* _WORK TASK_:
List all the lines in these records that hold "HTTPWriteTimeout".

EXTRACTED RECORDS: Begin

(* ===== verification/Server.v ===== *)
(** [server/server.go]: the life of the HTTP and gRPC servers. [Start] sets the
    HTTP server up, starts a goroutine per server and waits for the context or for
    an error; the goroutines, the clients and the waiting caller are
    the threads of a step relation. *)

From S2P Require Import Prelude GoErrors.

Open Scope string_scope.
Open Scope list_scope.

(** ** Configuration *)

Record server_Config : Type := mkServerConfig {
  EnableHTTP : bool;
  EnableGRPC : bool;
  HTTPPort : string;
  GRPCPort : string;
  HTTPReadTimeout : Z;
  HTTPWriteTimeout : Z;
  ShutdownTimeout : Z;
  HTTPMTLSEnabled : bool;
  HTTPMTLSCACert : string;
  HTTPMTLSServerCert : string;
  HTTPMTLSServerKey : string;
  GRPCMTLSEnabled : bool;
}.

(** The parts of [tls.Config] and [http.Server] the code sets. *)
Inductive client_auth : Type := NoClientCert | RequireAndVerifyClientCert.
Record tls_config : Type := mkTLS { ClientCAs : string; ClientAuth : client_auth; MinVersion : Z }.
Definition VersionTLS12 : Z := 771.

Record http_server : Type := mkHttpServer {
  srv_Addr : string;
  ReadTimeout : Z;
  ReadHeaderTimeout : Z;
  WriteTimeout : Z;
  IdleTimeout : Z;
  TLSConfig : option tls_config;
}.

(** The file system and the PEM parser: the certificates in a file's text. *)
Class Files : Type := {
  os_ReadFile : string → result string error;
  AppendCertsFromPEM : string → bool;
}.

Section setup.
Context {FS : Files}.

Definition loadMTLSConfig (caPath : string) : result tls_config error :=
  match os_ReadFile caPath with
  | Err err => Err (Errorf_w "could not read CA cert: " err "")
  | Ok caCert =>
      if negb (AppendCertsFromPEM caCert) then Err (errors_New "failed to append CA cert")
      else Ok (mkTLS caCert RequireAndVerifyClientCert VersionTLS12)
  end.

(** How a server is listened for: the gRPC server without a TLS configuration of its own. *)
Inductive listener : Type :=
| ListenAndServeTLS (srv : http_server) (cert key : string)
| ListenAndServe (srv : http_server)
| ServeGRPC (addr : string).

(** The first part of [Start]: the goroutines it starts, in order. *)
Definition start_listeners (cfg : server_Config) : result (list listener) error :=
  let base := mkHttpServer (":" +:+ HTTPPort cfg) (HTTPReadTimeout cfg) (5 * Second)
                (HTTPWriteTimeout cfg) (120 * Second) None in
  let grpc := if EnableGRPC cfg then [ServeGRPC (":" +:+ GRPCPort cfg)] else [] in
  if EnableHTTP cfg then
    if HTTPMTLSEnabled cfg then
      match loadMTLSConfig (HTTPMTLSCACert cfg) with
      | Err err => Err (Errorf_w "failed to load HTTP mTLS config: " err "")
      | Ok tlsConfig =>
          let srv := mkHttpServer (srv_Addr base) (ReadTimeout base) (ReadHeaderTimeout base)
                       (WriteTimeout base) (IdleTimeout base) (Some tlsConfig) in
          Ok (ListenAndServeTLS srv (HTTPMTLSServerCert cfg) (HTTPMTLSServerKey cfg) :: grpc)
      end
    else Ok (ListenAndServe base :: grpc)
  else Ok grpc.

(** With mTLS enabled the HTTP server requires and verifies client certificates, or
    is not started. *)
Theorem mtls_required cfg ls :
  EnableHTTP cfg = true → HTTPMTLSEnabled cfg = true → start_listeners cfg = Ok ls →
  (∀ srv, ListenAndServe srv ∉ ls)
  ∧ ∃ srv tls, ListenAndServeTLS srv (HTTPMTLSServerCert cfg) (HTTPMTLSServerKey cfg) ∈ ls
    ∧ TLSConfig srv = Some tls ∧ ClientAuth tls = RequireAndVerifyClientCert ∧ MinVersion tls = VersionTLS12
    ∧ os_ReadFile (HTTPMTLSCACert cfg) = Ok (ClientCAs tls) ∧ AppendCertsFromPEM (ClientCAs tls) = true.
Proof.
  intros Hh Hm. unfold start_listeners, loadMTLSConfig. rewrite Hh, Hm.
  destruct (os_ReadFile _) as [ca|e]; [|done]. destruct (AppendCertsFromPEM ca) eqn:Ea; cbn [negb]; [|done].
  intros [= <-]. split.
  - intros srv [[=]|Hin]%elem_of_cons.
    destruct (EnableGRPC cfg); [by apply list_elem_of_singleton in Hin|by apply not_elem_of_nil in Hin].
  - do 2 eexists. split_and!; [left|done..].
Qed.

(** The flag for the gRPC server changes nothing. *)
Lemma grpc_mtls_flag_ignored cfg b :
  start_listeners (mkServerConfig (EnableHTTP cfg) (EnableGRPC cfg) (HTTPPort cfg) (GRPCPort cfg)
    (HTTPReadTimeout cfg) (HTTPWriteTimeout cfg) (ShutdownTimeout cfg) (HTTPMTLSEnabled cfg)
    (HTTPMTLSCACert cfg) (HTTPMTLSServerCert cfg) (HTTPMTLSServerKey cfg) b)
  = start_listeners cfg.
Proof. done. Qed.

End setup.

(** ** Running *)

(** A server goroutine, and the caller of [Start]. *)
Inductive goroutine : Type := Off | Serving | Closing | Exited.
Inductive caller : Type := Selecting | HttpShutdown | GrpcStop | Returned (err : option error).

(** [sys_requests] and [sys_calls] are the requests and calls in flight,
    [sys_errs] is the channel [errChan], [sys_done] says whether the context
    is cancelled. *)
Record sys : Type := mkSys {
  sys_http : goroutine;
  sys_grpc : goroutine;
  sys_requests : nat;
  sys_calls : nat;
  sys_errs : list error;
  sys_done : bool;
  sys_caller : caller;
}.

Definition errChan_cap : nat := 2.

(** The servers are there: [s.httpSrv] is set when HTTP is enabled; the gRPC
    server is the constructor's argument. *)
Definition started (cfg : server_Config) : sys :=
  mkSys (if EnableHTTP cfg then Serving else Off) (if EnableGRPC cfg then Serving else Off)
    0 0 [] false Selecting.

Inductive step : sys → sys → Prop :=
(* the world *)
| step_cancel h g r c es d m : step (mkSys h g r c es d m) (mkSys h g r c es true m)
| step_request g r c es d m : step (mkSys Serving g r c es d m) (mkSys Serving g (S r) c es d m)
| step_respond h g r c es d m : step (mkSys h g (S r) c es d m) (mkSys h g r c es d m)
| step_call h r c es d m : step (mkSys h Serving r c es d m) (mkSys h Serving r (S c) es d m)
| step_reply h g r c es d m : step (mkSys h g r (S c) es d m) (mkSys h g r c es d m)
(* the HTTP goroutine: an error goes to the channel, [ErrServerClosed] does not *)
| step_http_fail g r c es d m e : (length es < errChan_cap)%nat →
    step (mkSys Serving g r c es d m)
         (mkSys Exited g r c (es ++ [Errorf_w "http server failed: " e ""]) d m)
| step_http_closed g r c es d m : step (mkSys Closing g r c es d m) (mkSys Exited g r c es d m)
(* the gRPC goroutine *)
| step_grpc_fail h r c es d m e pre : (length es < errChan_cap)%nat →
    pre = "failed to listen grpc: " ∨ pre = "grpc server failed: " →
    step (mkSys h Serving r c es d m) (mkSys h Exited r c (es ++ [Errorf_w pre e ""]) d m)
| step_grpc_stopped h r c es d m : step (mkSys h Closing r c es d m) (mkSys h Exited r c es d m)
(* the caller: the [select] *)
| step_select_err h g r c e es d :
    step (mkSys h g r c (e :: es) d Selecting) (mkSys h g r c es d (Returned (Some e)))
| step_select_done h g r c es :
    step (mkSys h g r c es true Selecting)
         (mkSys (match h with Serving => Closing | _ => h end) g r c es true HttpShutdown)
(* the caller: [Shutdown] ends when no request is left or the timeout has passed *)
| step_http_drained h g c es d :
    step (mkSys h g 0 c es d HttpShutdown)
         (mkSys h (match g with Serving => Closing | _ => g end) 0 c es d GrpcStop)
| step_http_timeout h g r c es d :
    step (mkSys h g r c es d HttpShutdown)
         (mkSys h (match g with Serving => Closing | _ => g end) r c es d GrpcStop)
(* the caller: [GracefulStop] waits for the calls in flight *)
| step_graceful h g r es d :
    step (mkSys h g r 0 es d GrpcStop) (mkSys h g r 0 es d (Returned None)).

(** The goroutines that have not exited can still put one error each into the
    channel; after [shutdown] has begun no server accepts. *)
Definition pending (g : goroutine) : nat := match g with Serving => 1 | _ => 0 end.

Definition sys_inv (s : sys) : Prop :=
  (length (sys_errs s) + pending (sys_http s) + pending (sys_grpc s) ≤ errChan_cap)%nat
  ∧ match sys_caller s with
    | HttpShutdown => sys_http s ≠ Serving
    | GrpcStop => sys_http s ≠ Serving ∧ sys_grpc s ≠ Serving
    | Returned None => sys_http s ≠ Serving ∧ sys_grpc s ≠ Serving ∧ sys_calls s = 0
    | _ => True
    end.

Lemma sys_inv_step s s' : sys_inv s → step s s' → sys_inv s'.
Proof.
  unfold sys_inv, errChan_cap. intros [Hc Hm] Hstep.
  destruct Hstep; cbn in *; rewrite ?length_app; cbn; split; try (cbn in *; lia); try done;
    repeat match goal with
    | g : goroutine |- _ => destruct g
    | m : caller |- _ => destruct m as [| | |[?|]]
    end; cbn in *; try done; try lia; 
    try (decompose [and] Hm; split_and!; done).
Qed.

Lemma sys_inv_reachable cfg s : rtc step (started cfg) s → sys_inv s.
Proof.
  intros H. apply (rtc_ind_r (λ s, sys_inv s) (started cfg)) in H; [done| |].
  - split; [|done]. unfold errChan_cap. cbn. destruct (EnableHTTP cfg), (EnableGRPC cfg); cbn; lia.
  - intros s1 s2 _ Hs Hi. by eapply sys_inv_step.
Qed.

(** A server that is still serving finds room in the error channel. *)
Theorem server_errors_never_block cfg s :
  rtc step (started cfg) s → sys_http s = Serving ∨ sys_grpc s = Serving →
  (length (sys_errs s) < errChan_cap)%nat.
Proof.
  intros [Hc _]%sys_inv_reachable [H|H]; rewrite H in Hc; unfold errChan_cap in *; cbn in Hc; lia.
Qed.

(** C26: When Start returns nil in any interleaving of the servers, their clients
    and the cancellation, neither server accepts connections any more and no gRPC
    call is in flight. *)
Theorem clean_shutdown cfg s :
  rtc step (started cfg) s → sys_caller s = Returned None →
  sys_http s ≠ Serving ∧ sys_grpc s ≠ Serving ∧ sys_calls s = 0.
Proof. intros [_ Hm]%sys_inv_reachable Hr. by rewrite Hr in Hm. Qed.

(** Start can return an error while the other server goes on serving. *)
Theorem failed_server_leaves_other_running cfg e :
  EnableHTTP cfg = true → EnableGRPC cfg = true →
  ∃ s, rtc step (started cfg) s
    ∧ sys_caller s = Returned (Some (Errorf_w "failed to listen grpc: " e "")) ∧ sys_http s = Serving
    ∧ sys_requests s = 1.
Proof.
  intros Hh Hg. unfold started. rewrite Hh, Hg.
  exists (mkSys Serving Exited 1 0 [] false (Returned (Some (Errorf_w "failed to listen grpc: " e "")))).
  split; [|split_and!; reflexivity].
  eapply rtc_l; [apply (step_grpc_fail _ _ _ _ _ _ e "failed to listen grpc: ");
    [unfold errChan_cap; cbn; lia|by left]|].
  eapply rtc_l; [apply step_select_err|]. apply rtc_once, step_request.
Qed.

(** Steps that leave a call in flight. *)
Definition step_busy (s s' : sys) : Prop := step s s' ∧ sys_calls s' ≠ 0.

(** Shutdown does not return while a gRPC call is in flight, whatever the shutdown
    timeout. *)
Theorem shutdown_waits_for_calls s s' :
  sys_caller s = GrpcStop → sys_calls s ≠ 0 → rtc step_busy s s' → sys_caller s' = GrpcStop.
Proof.
  intros Hm Hc Hr. apply (rtc_ind_r (λ s, sys_caller s = GrpcStop ∧ sys_calls s ≠ 0) s) in Hr;
    [by destruct Hr|done|].
  intros s1 s2 _ [Hstep Hb] [Hm1 Hc1]. split; [|done]. destruct Hstep; cbn in *; done.
Qed.

(** ** Witnesses *)

#[local] Instance one_ca : Files := {
  os_ReadFile p := if bool_decide (p = "/ca.pem") then Ok "PEM" else Err (errors_New "no such file");
  AppendCertsFromPEM s := bool_decide (s = "PEM");
}.

Definition both_servers : server_Config :=
  mkServerConfig true true "8080" "9090" Second Second (10 * Second) true "/ca.pem" "/srv.pem" "/srv.key" true.

Definition mtls_server : http_server :=
  mkHttpServer ":8080" Second (5 * Second) Second (120 * Second)
    (Some (mkTLS "PEM" RequireAndVerifyClientCert VersionTLS12)).

Lemma mtls_required_witness :
  ∀ srv, ListenAndServe srv ∉ [ListenAndServeTLS mtls_server "/srv.pem" "/srv.key"; ServeGRPC ":9090"].
Proof.
  apply (mtls_required both_servers
           [ListenAndServeTLS mtls_server "/srv.pem" "/srv.key"; ServeGRPC ":9090"]); reflexivity.
Defined.

Lemma server_errors_never_block_witness : (0 < errChan_cap)%nat.
Proof. apply (server_errors_never_block both_servers (started both_servers)); [apply rtc_refl|by left]. Defined.

(** Cancelled with nothing in flight. *)
Definition stopped : sys := mkSys Closing Closing 0 0 [] true (Returned None).

Lemma stopped_reachable : rtc step (started both_servers) stopped.
Proof.
  eapply rtc_l; [apply step_cancel|]. eapply rtc_l; [apply step_select_done|].
  eapply rtc_l; [apply step_http_drained|]. apply rtc_once, step_graceful.
Qed.

Lemma clean_shutdown_witness : sys_http stopped ≠ Serving ∧ sys_grpc stopped ≠ Serving ∧ sys_calls stopped = 0.
Proof. apply (clean_shutdown both_servers stopped stopped_reachable). reflexivity. Defined.

Lemma failed_server_leaves_other_running_witness :
  ∃ s, rtc step (started both_servers) s ∧ sys_http s = Serving ∧ sys_requests s = 1.
Proof.
  destruct (failed_server_leaves_other_running both_servers (errors_New "address already in use")
              eq_refl eq_refl) as (s & Hr & _ & Hs & Hq).
  by exists s.
Defined.

(** A call that does not end. *)
Definition one_call : sys := mkSys Exited Closing 0 1 [] true GrpcStop.

Lemma shutdown_waits_for_calls_witness : sys_caller one_call = GrpcStop.
Proof.
  apply (shutdown_waits_for_calls one_call one_call); [reflexivity|done|].
  apply rtc_once. split; [apply step_cancel|done].
Defined.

EXTRACTED RECORDS: End

* _EXERCISE ANSWER_:
  HTTPWriteTimeout : Z;
                (HTTPWriteTimeout cfg) (120 * Second) None in
    (HTTPReadTimeout cfg) (HTTPWriteTimeout cfg) (ShutdownTimeout cfg) (HTTPMTLSEnabled cfg)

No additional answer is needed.